Task to complete =>
For the data below, restate word for word only the lines from the line containing "- intros repo number body Hev." through the line containing "(content_template d 1 (dumps (JList [finding]))))", both ends included.

Records for the task =>
------------------------------------------------------------------------
(** Two runs on the same report, its keys written in two orders. *)
Lemma prompt_depends_on_inputs_only_witness :
  create_mega_prompt Sample.diff_text Sample.report
  = create_mega_prompt Sample.diff_text Sample.report_reordered
  /\ create_mega_prompt Sample.diff_text Sample.report
     = Ok (content_template Sample.diff_text 1
             (dumps (JList [JDict [(py "line", JInt 3); (py "path", JStr (py "a.py"));
                                   (py "score", JFloat (Finite (py "0.5")))]]))).
Proof.
  destruct (@prompt_depends_on_inputs_only Sample.diff_text Sample.report
              Sample.report_reordered eq_refl eq_refl) as [Heq Hruns].
  split; [exact Heq|].
  refine (proj1 (Hruns (load_globals Sample.getenv_full Sample.argv_both)
                   (load_globals Sample.getenv_other Sample.argv_both)
                   Sample.world_report Sample.world_report_reordered
                   _ _ _ _ _ _ _ _ eq_refl eq_refl _ _)).
  - cbn. do 4 right. left. reflexivity.
  - cbn. do 4 right. left. reflexivity.
Defined.

(** C4: with the four variables set, a diff worth a review and a report
    whose "results" list has exactly one entry, the prompt is built and
    has the line "Total Findings: 1".  [call_gemini_api] returns a text
    (the answer of Gemini, stripped, when Gemini gave one), and the one
    comment [main] sends, with [skip_header=False], is
    "## Automated Gemini Code Review for PR #<N>\n\n" followed by that
    text. *)
Theorem one_finding_review_has_header (g : Globals) (w : World) (d : pystr)
    (items : list (pystr * json)) (finding : json) (n : Z) :
  env_ready g -> pr_number g = Some n ->
  result_of (read_inputs g w) = Returned (d, JDict items) ->
  lookup (py "results") items = Some (JList [finding]) ->
  exists prompt review,
    create_mega_prompt d (JDict items) = Ok prompt
    /\ has_line prompt (py "Total Findings: 1")
    /\ result_of (call_gemini_api g w prompt) = Returned review
    /\ (forall text,
          generate_content w (api_key g) GEMINI_MODEL LLM_PERSONA prompt = Ok (Some text) ->
          review = strip text)
    /\ (forall repo number body,
          In (EvCreateIssueComment repo number body) (trace (main g w)) ->
          body = py "## Automated Gemini Code Review for PR #" ++ str_of_int n
                 ++ nl ++ nl ++ review)
    /\ (get_repo w (github_token g) (repo_full_name g) = None ->
        get_pull w (repo_full_name g) (pr_number g) = None ->
        In (EvCreateIssueComment (repo_full_name g) (Some n)
              (py "## Automated Gemini Code Review for PR #" ++ str_of_int n
               ++ nl ++ nl ++ review))
           (trace (main g w))).
Proof.
  intros Hready Hn Hin Hres.
  pose proof (env_ready_identity Hready) as Hid.
  pose proof (@create_mega_prompt_results d items (JList [finding]) 1 Hres eq_refl) as Hp.
  destruct (@main_reviewed g w d (JDict items) _ Hready Hin Hp)
    as (trc & review & Hc & Hrun).
  assert (Hbody : final_comment g review false
                  = py "## Automated Gemini Code Review for PR #" ++ str_of_int n
                    ++ nl ++ nl ++ review).
  { unfold final_comment, review_header. rewrite Hn. cbn [format_int].
    rewrite <- !app_assoc. reflexivity. }
  eexists. exists review. split; [exact Hp|]. split.
  { apply (content_template_count_line d 1). }
  split; [rewrite Hc; reflexivity|]. split.
  { intros text Htext. destruct Hready as (Hk & _).
    pose proof (@call_gemini_api_key g w
                  (content_template d 1 (dumps (JList [finding]))) Hk) as Hcall.
    rewrite Htext, Hc in Hcall. injection Hcall as _ ->. reflexivity. }
  rewrite Hrun. cbn [trace fst]. split.
  - intros repo number body Hev.
    apply in_app_or in Hev as [Hev|Hev].
    { pose proof (@existsb_false_in _ service_event _ _
                    (@read_inputs_returned_trace g w d (JDict items) Hin) Hev) as Hf.
      discriminate. }
    apply in_app_or in Hev as [Hev|Hev].
    { pose proof (call_gemini_api_no_posting g w
                    (content_template d 1 (dumps (JList [finding])))) as Hq.
      rewrite Hc in Hq.
      pose proof (@existsb_false_in _ posting_event _ _ Hq Hev) as Hf. discriminate. }
    apply in_app_or in Hev as [Hev|Hev].
    + apply post_review_comment in Hev as (_ & _ & ->). exact Hbody.
    + destruct (posting_failure g w review false); [destruct Hev|].
      cbn in Hev. destruct Hev as [Hev|[Hev|[]]]; discriminate.
  - intros Hrepo Hpull. rewrite <- Hbody, <- Hn.
    apply in_or_app. right. apply in_or_app. right. apply in_or_app. left.
    exact (@post_review_sends g w review false Hid Hrepo Hpull).
Qed.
------------------------------------------------------------------------
Your solution =>
  - intros repo number body Hev.
    apply in_app_or in Hev as [Hev|Hev].
    { pose proof (@existsb_false_in _ service_event _ _
                    (@read_inputs_returned_trace g w d (JDict items) Hin) Hev) as Hf.
      discriminate. }
    apply in_app_or in Hev as [Hev|Hev].
    { pose proof (call_gemini_api_no_posting g w
                    (content_template d 1 (dumps (JList [finding])))) as Hq.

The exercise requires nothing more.